Perfect Grilled Chicken Breasts


Okay, so for Mother's Day (yes, it has been a long time since I've posted, please forgive me) I made grilled herbed chicken breasts with a lemon basil butter sauce. I always worry about grilling boneless, skinless chicken breasts because they dry out so quickly. So I tried brining them this time. Now I know many people have touted the benefits of brining but honestly I associated it with whole turkeys and whole chickens, not with skinless parts. But I thought I'd give it a shot anyway.

I brined six breasts in a quart of water mixed with a quarter cup each of kosher salt and sugar. Mix the brine mixture until the sugar and salt dissolve. Put the breasts in and refrigerate. You want to brine them for only about an hour, no more than two. If you brine small pieces like this longer than that you will make them too salty.

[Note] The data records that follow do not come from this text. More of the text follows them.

(** The servers' memories are the same but for the [n] bytes at [a]. *)
Record touched c c' (a : ip6_memaddr) (n : Z) : Prop := {
  tc_client : client_inv c';
  tc_mem i x : ¬ in_array a n i x → mem_at c' i !! x = mem_at c i !! x;
  tc_mapped i x : is_Some (mem_at c i !! x) → is_Some (mem_at c' i !! x);
  tc_blocks i : blocks_at c' i = blocks_at c i;
  tc_hosts : hostList c' = hostList c;
  tc_nhosts : nhosts c' = nhosts c;
}.
Lemma wp_write_array c a l (Q : Z → client W → Prop) : client_inv c → shared c a (len l) → 0 < len l → Forall byte_ok l →
  (∀ c', touched c c' a (len l) → array_at (mem_at c') a l → Q 0 c') →
  wp (write_uniform_rmem (MemaddrBlock a (len l) 0) l (len l)) c Q.
Proof.
  intros Hc Hs Hl Hb HQ. destruct (shared_range c a _ Hc Hs Hl) as [Hlo Hhi].
  assert (Forall (usable c 1) (block_addrs a (len l))) as Hus by by apply shared_row.
  assert (len (block_addrs a (len l)) = len l) as Hrow by (apply len_row; lia).
  unfold write_uniform_rmem, uniform_addrs. cbn [memaddr length_ offset]. change (Z.to_nat 0) with 0%nat. rewrite drop_0, Z.sub_0_r.
  rewrite u64_small by lia. rewrite wp_bind.
  replace (len l) with (BLOCK_SIZE * len (block_addrs a (len l))) at 3 by (rewrite Hone; lia).
  eapply wp_write_bulk_rmem; [rewrite Hone; done|done|apply addrs_at_self|lia|by rewrite Hone|by rewrite Hone, Hrow, Z.mul_1_l|done|].
  intros arr' c' _ [Hc' Hm Hbl Hh Hnh]. rewrite Hone in Hm. rewrite wp_ret. apply HQ.
  - split; try done.
    + intros i x Hx. rewrite Hm. apply stores_out, Forall_forall. intros ad Had Es.
      apply chunked_elem in Had as [[j E]%list_elem_of_lookup Hlen]; [|done|done|rewrite Hrow; lia].
      rewrite block_row in E by lia. case_decide; [|done]. unfold ends_before, in_array in *. rewrite Hlen.
      injection E as E. rewrite <-E in *. simpl in *. intros Hx'. apply Hx. split; [done|]. lia.
    + intros i x Hx. rewrite Hm. by apply stores_mapped.
  - intros i Hi. rewrite Hm.
    pose proof (stores_here l 1 ltac:(done) (block_addrs a (len l)) 0 (λ i x, mem_at c i !! x) (Z.to_nat i)
      (set_paddr (paddr a + i) a) 0) as Hst. simpl in Hst. rewrite Z.add_0_r in Hst. rewrite Hst; [|by apply row_apart; lia|done|lia| |lia].
    + rewrite Z2Nat.id by lia. rewrite Z.add_0_l. unfold slice. change (Z.to_nat 1) with 1%nat.
      apply idx_is_Some in Hi as [x Ex]. rewrite Ex. unfold idx in Ex |- *. simpl.
      rewrite lookup_take_lt, lookup_drop by lia. destruct (0 <=? i); [|done]. rewrite <-Ex. f_equal. lia.
    + rewrite block_row, decide_True by lia. by rewrite Z2Nat.id by lia.
Qed.
Lemma array_row c a l : 0 <= paddr a → paddr a + len l <= 2 ^ 64 → array_at (mem_at c) a l →
  read_data 1 (view_of (c_net c)) (block_addrs a (len l)) = l.
Proof.
  intros Hlo Hhi Ha. pose proof (len_nonneg l).
  rewrite (read_data_slices 1 _ _ l 0); rewrite ?len_row by done; [|lia|lia|lia|].
  - unfold slice. rewrite drop_0. apply take_ge. unfold len. lia.
  - intros j x E. rewrite block_row in E by lia. case_decide; [|done]. injection E as <-. cbn [subid paddr set_paddr view_of fst].
    apply rd_bytes_eq; [apply len_slice; lia|]. intros i Hi. assert (i = 0) as -> by lia. rewrite Z.add_0_r, Ha by lia.
    unfold idx, slice. change (0 <=? 0) with true. change (Z.to_nat 0) with 0%nat. rewrite (proj2 (Z.leb_le _ _)) by lia.
    cbn iota. rewrite lookup_take_lt, lookup_drop by lia. f_equal. lia.
Qed.

(** Nothing of the servers changes. *)
Record unchanged c c' : Prop := {
  un_client : client_inv c';
  un_mem i x : mem_at c' i !! x = mem_at c i !! x;
  un_blocks i : blocks_at c' i = blocks_at c i;
  un_hosts : hostList c' = hostList c;
  un_nhosts : nhosts c' = nhosts c;
}.
(** Buffers of the process: as long as asked for, inside the address space. *)
Definition buffers_ok (buf_addr : Z → Z) (fresh : Z → list Z) : Prop :=
  (∀ k, 0 <= k < 2 ^ 32 → 0 <= buf_addr k ∧ buf_addr k + k < 2 ^ 64) ∧ ∀ k, 0 <= k → len (fresh k) = k.
Lemma wp_read_array buf_addr fresh c a l n m (Q : list Z → client W → Prop) : buffers_ok buf_addr fresh → client_inv c → shared c a n →
  n = len l → 0 < n < 2 ^ 31 → n <= m → paddr a + m <= 2 ^ 64 → array_at (mem_at c) a l → (∀ c', unchanged c c' → Q l c') →
  wp (read_buffer buf_addr fresh (MemaddrBlock a m 0) n) c Q.
Proof.
  intros [Hb Hf] Hc Hs -> Hl Hlm Htop Ha HQ. destruct (shared_range c a _ Hc Hs ltac:(lia)) as [Hlo Hhi].
  assert (Forall (usable c 1) (block_addrs a (len l))) as Hus by (apply shared_row; [done|done|lia]).
  assert (len (block_addrs a (len l)) = len l) as Hrow by (apply len_row; lia).
  unfold read_buffer, read_uniform_rmem, uniform_addrs. cbn [memaddr length_ offset]. change (Z.to_nat 0) with 0%nat. rewrite drop_0, Z.sub_0_r.
  rewrite !u64_small by lia. rewrite wp_bind, wp_bind. destruct (Hb (len l)) as [Hb0 Hb1]; [lia|]. pose proof (Hf (len l) ltac:(lia)) as Hfl.
  assert (BLOCK_SIZE * len (block_addrs a (len l)) = len l) as Hsz by (rewrite Hone; lia). rewrite <-Hsz at 3.
  assert (BLOCK_SIZE <= MAX_PAYLOAD) as Hbs by by rewrite Hone.
  eapply (wp_read_bulk_rmem Hbs _ _ (block_addrs a (len l))); cbn [base bytes]; rewrite ?Hone, ?Hrow, ?Hfl, ?Z.mul_1_l; [done| |lia|done|done|done|lia|lia|].
  { intros j x E. rewrite block_row in E by lia. case_decide; [|done]. unfold idx. rewrite (proj2 (Z.leb_le _ _)) by lia.
    rewrite Z.add_0_l, Nat2Z.id, block_row by lia. by rewrite decide_True by lia. }
  intros arr' c' _ Hc' Hv Hh Hnh. rewrite wp_ret. cbn beta iota. rewrite wp_ret. cbn [bytes]. rewrite array_row by (done || lia). apply HQ.
  split; try done; intros; specialize (Hv i); unfold view_of in Hv; congruence.
Qed.

(** ** Allocation on a random host *)

Record hosts_ok c : Prop := {
  ho_count : 0 < nhosts c <= 256;
  ho_host i : 0 <= i < nhosts c →
    ∃ a, idx (hostList c) i = Some a ∧ addr_ok a ∧ is_Some (rh_server (subid a)) ∧ subid a < USHRT_MAX;
}.
(** The server's allocator can serve [k] requests for [n] bytes. *)
Fixpoint roomy (n : Z) (k : nat) (bl : gmap Z Z) : Prop :=
  match k with
  | O => True
  | S k => calloc_addr bl n ≠ 0 ∧ roomy n k (<[calloc_addr bl n := n]> bl)
  end.
Lemma roomy_less n k : ∀ bl, roomy n (S k) bl → roomy n k bl.
Proof. induction k as [|k IH]; intros bl [Ha Hr]; [done|]. split; [done|]. by apply IH. Qed.
Definition all_roomy (n : Z) (k : nat) c : Prop := ∀ i, is_Some (rh_server i) → roomy n k (blocks_at c i).

(** One block of [n] bytes more, at [r]; everything else is as before. *)
Record grown c c' (r : ip6_memaddr) (n : Z) : Prop := {
  gr_client : client_inv c';
  gr_shared : shared c' r n;
  gr_keep i x : is_Some (mem_at c i !! x) → mem_at c' i !! x = mem_at c i !! x;
  gr_new x : paddr r <= x < paddr r + n → mem_at c (subid r) !! x = None;
  gr_free : blocks_at c (subid r) !! paddr r = None;
  gr_block : blocks_at c' (subid r) = <[paddr r := n]> (blocks_at c (subid r));
  gr_others i : i ≠ subid r → blocks_at c' i = blocks_at c i;
  gr_addr : paddr r = calloc_addr (blocks_at c (subid r)) n;
  gr_hosts : hostList c' = hostList c;
  gr_nhosts : nhosts c' = nhosts c;
}.
Lemma wp_get_pointer c rand n (Q : ip6_memaddr_block → client W → Prop) : client_inv c → hosts_ok c → all_roomy n 1 c →
  0 <= rand → 0 < n < 2 ^ 31 →
  (∀ r c', grown c c' r n → Q (MemaddrBlock r n 0) c') →
  wp (get_pointer rand n) c Q.
Proof.
  intros Hc [Hn Hh] Hroom Hr Hsz HQ. unfold get_pointer, gen_rdm_ip6_target. rewrite wp_bind, wp_bind, wp_gets.
  rewrite (proj2 (Z.eqb_neq (nhosts c) 0)) by lia.
  assert (0 <= Z.rem rand (nhosts c) < nhosts c) as Hrem by (apply Z.rem_bound_pos; lia).
  rewrite u8_small by lia. destruct (Hh _ Hrem) as (h & Eh & Hok & [srv Hsrv] & Hu).
  eapply wp_aload; [exact Eh|]. rewrite wp_bind, wp_modify. rewrite (proj2 (Z.eqb_neq n 0)) by lia. rewrite Hone, Z.div_1_r.
  replace (n + 1 - 1) with n by lia. rewrite (u64_small n) by lia.
  assert (u64 (s32 n) = n) as ->. { unfold s32. rewrite u32_small by lia. rewrite (proj2 (Z.ltb_lt _ _)) by lia. apply u64_small. lia. }
  unfold allocate_uniform_rmem. rewrite wp_bind. set (c1 := put_ctarget _ c). assert (client_inv c1) as Hc1 by by destruct Hc.
  eapply (wp_allocate_bulk c1 (subid h) srv); try done; [lia|]. unfold allocated. cbv zeta.
  set (A := calloc_addr (blocks_at c (subid h)) n). change (calloc_addr (blocks_at c1 (subid h)) n) with A.
  intros c' r Hc' Hm Hb Ho _ Hh' Hn' Hs Hp Hra. rewrite wp_ret.
  destruct (Hroom (subid h)) as [HA _]; [by eexists|]. fold A in HA. rewrite decide_False in Hb by done.
  destruct (calloc_addr_ok (blocks_at c (subid h)) n ltac:(lia)) as [?|(HA0 & HAt & HAp)]; [done|]. fold A in HA0, HAt, HAp.
  pose proof (rh_wf _ _ (ci_net _ Hc) (mk_is_Some _ _ Hsrv)) as Hwf.
  assert (∀ x, A <= x < A + n → mem_at c (subid h) !! x = None) as Hnew.
  { intros x Hx. destruct (mem_at c (subid h) !! x) as [y|] eqn:E; [|done]. exfalso.
    assert (owned (blocks_at c (subid h)) x) as (b & k & Eb & Hb') by (apply (mw_dom _ _ Hwf); by eexists).
    specialize (HAp _ _ Eb). unfold apart in HAp. lia. }
  apply HQ. split; rewrite ?Hs, ?Hp; try done.
  - split_and!; rewrite ?Hs, ?Hp; [split_and!; [done|done|by eexists]|done|].
    intros x Hx. rewrite Hm, decide_True by (split; [done|lia]). by eexists.
  - intros i x Hx. destruct (decide (i = subid h)) as [->|Hne]; [|by destruct (Ho i Hne) as [-> _]].
    rewrite Hm, decide_False; [done|]. intros [_ Hin]. rewrite Hnew in Hx by done. by destruct Hx.
  - by eapply fresh_block; [exact Hwf|exact (proj1 Hsz)|].
  - intros i Hi. by destruct (Ho i Hi).
Qed.
Lemma grown_touched c c1 c2 r n : grown c c1 r n → touched c1 c2 r n → grown c c2 r n.
Proof.
  intros [G1 G2 G3 G4 G5 G6 G7 G8 G9 G10] [T1 T2 T3 T4 T5 T6]. split; rewrite ?T4; try done; [| | |congruence|congruence].
  - destruct G2 as (Ha & Hu & Hm). split_and!; [done|done|]. intros x Hx. apply T3. by apply Hm.
  - intros i x Hx. rewrite T2; [by apply G3|]. intros [-> Hr]. rewrite G4 in Hx by done. by destruct Hx.
  - intros i Hi. rewrite T4. by apply G7.
Qed.
Lemma grown_unchanged c c1 c2 r n : grown c c1 r n → unchanged c1 c2 → grown c c2 r n.
Proof.
  intros HG [U1 U2 U3 U4 U5]. eapply grown_touched; [exact HG|]. split; try done. intros i x Hx. by rewrite U2.
Qed.
Lemma shared_kept c c' r n a m : grown c c' r n → shared c a m → shared c' a m.
Proof. intros HG (Ha & Hu & Hm). split_and!; [done|done|]. intros x Hx. rewrite (gr_keep _ _ _ _ HG) by by apply Hm. by apply Hm. Qed.
Lemma array_kept c c' r n a l : grown c c' r n → array_at (mem_at c) a l → array_at (mem_at c') a l.
Proof. intros HG Ha i Hi. rewrite (gr_keep _ _ _ _ HG) by (rewrite Ha by done; by apply idx_is_Some). by apply Ha. Qed.
Lemma shared_unchanged c c' a m : unchanged c c' → shared c a m → shared c' a m.
Proof. intros HU (Ha & Hu & Hm). split_and!; [done|done|]. intros x Hx. rewrite (un_mem _ _ HU). by apply Hm. Qed.
Lemma array_unchanged c c' a l : unchanged c c' → array_at (mem_at c) a l → array_at (mem_at c') a l.
Proof. intros HU Ha i Hi. rewrite (un_mem _ _ HU). by apply Ha. Qed.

Once you remove them from the brine, brush them with a mixture of olive oil, lemon juice, garlic, black pepper, crushed red pepper and herbs (I used parsley, basil and thyme from my garden) and grill over medium high heat for five to six minutes per side (check their temperature with a meat thermometer to be sure, you want chicken to reach an internal temperature of 160 degrees).

These were fantastic. The chicken was so moist, even after grilling. They were flavorful both inside and out. I put goat cheese and lemon basil butter sauce on them, but honestly, it was gilding the lily. (Of course, I never met a lily that couldn't use a little gilding!) Try brining the next time you grill chicken breasts, I think you will be impressed with the flavor.

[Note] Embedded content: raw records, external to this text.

(* ===== verification/NetTheorems.v ===== *)
(** * What the network layer and the remote memory guarantee

    The theorems about the raw-socket backend (src/ip6/lib/raw_backend), the
    server and client libraries (src/ip6/lib/server_lib.c, client_lib.c) and
    paging to remote memory (src/ip6/lib/vmem/rmem.c). The witnesses run on
    the client and the two servers of [TestBed]. *)

From S2P Require Import Prelude Types Bytes Backends.
From S2P Require Import Links HashTable DllList FreqList PageTable VMem Policies Flush Paging Startup VMemSpec.
From S2P Require Import Wire RawSend RawRecv Server ServerSpec Client Remote World TestBed RMem.

(** ** The wire *)

(** The 16 bytes of an IPv6 address and the command, argument and pointer
    they carry determine each other. *)
Theorem address_roundtrip (a : ip6_memaddr) (l : list Z) :
  addr_ok a → len l = 16 → Forall byte_ok l →
  dec_addr (enc_addr a) = a ∧ len (enc_addr a) = 16 ∧ addr_ok (dec_addr l) ∧ enc_addr (dec_addr l) = l.
Proof.
  intros Ha Hl Hb. split_and!; [by apply dec_enc_addr|apply len_enc_addr|by apply dec_addr_ok|by apply enc_dec_addr].
Qed.
Lemma address_roundtrip_witness :
  dec_addr (enc_addr (Memaddr 1 2 70000 4097)) = Memaddr 1 2 70000 4097 ∧
  enc_addr (dec_addr (replicate 16 7)) = replicate 16 7.
Proof.
  destruct (address_roundtrip (Memaddr 1 2 70000 4097) (replicate 16 7)) as (H1 & _ & _ & H4);
    [split; simpl; lia|done|by apply Forall_replicate|]. by split.
Defined.

Section Wire.
Context `{Kernel}.

(** A batch of at most 2048 packets goes out completely: one frame per
    packet, in their order, each with the headers of the thread, the
    destination, port and length of its packet, the batch's packet count for
    its server in the upper half of [args], and its payload; the ring is
    empty afterwards, however often [sendto] was refused in between. *)
Theorem batch_sends_every_packet sip sport sub_ids pkts t :
  tx_inv sip sport [] t → Forall pkt_ok pkts →
  Forall (λ p, 0 <= subid (dst_addr p) < len sub_ids) pkts → len pkts <= C_RING_FRAMES →
  ∃ fs t', cooked_batched_send pkts sub_ids t = Ok tt t' ∧
    k_wire (kernel t') = k_wire (kernel t) ++ fs ∧
    Forall2 (λ f p, frame_of f sip sport (in_batch sub_ids p)) fs pkts ∧ tx_inv sip sport [] t'.
Proof.
  intros Ht Hp Hs Hl.
  assert (wp (cooked_batched_send pkts sub_ids) t (λ _ t', ∃ fs,
    k_wire (kernel t') = k_wire (kernel t) ++ fs ∧
    Forall2 (λ f p, frame_of f sip sport (in_batch sub_ids p)) fs pkts ∧ tx_inv sip sport [] t')) as Hw.
  { eapply wp_cooked_batched_send; try done. eauto. }
  apply wp_ok in Hw as ([] & t' & E & fs & ?). eauto.
Qed.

Lemon Basil Butter Sauce (I like it on chicken, but my brother uses it on steak as well)

1 Tbsp. minced garlic
1Tbsp. minced shallot
2 Tbsp. butter
1/2 c. white wine
1/4 c. lemon juice
6 Tbsp. cold butter, sliced
1/3 c. chopped fresh basil
1/2 tsp. white pepper*
1/2 tsp. salt*

Saute shallots and garlic in 2 Tbsp, butter in a small sauce pan over medioum heat until tender. Stir in the white wine and lemon juice, increase the heat to meduim high and bring to a simmer. Simmer until reduced by half. Remove the saucepan and add the cold butter, a pat at a time, stirring until completely incorporated after each addition. Stir in basil; salt and pepper to taste.

* I use salted butter for this recipe so I omit the salt. I also use black pepper since I'm not concerned about the color of the sauce so feel free to use whatever you have on hand.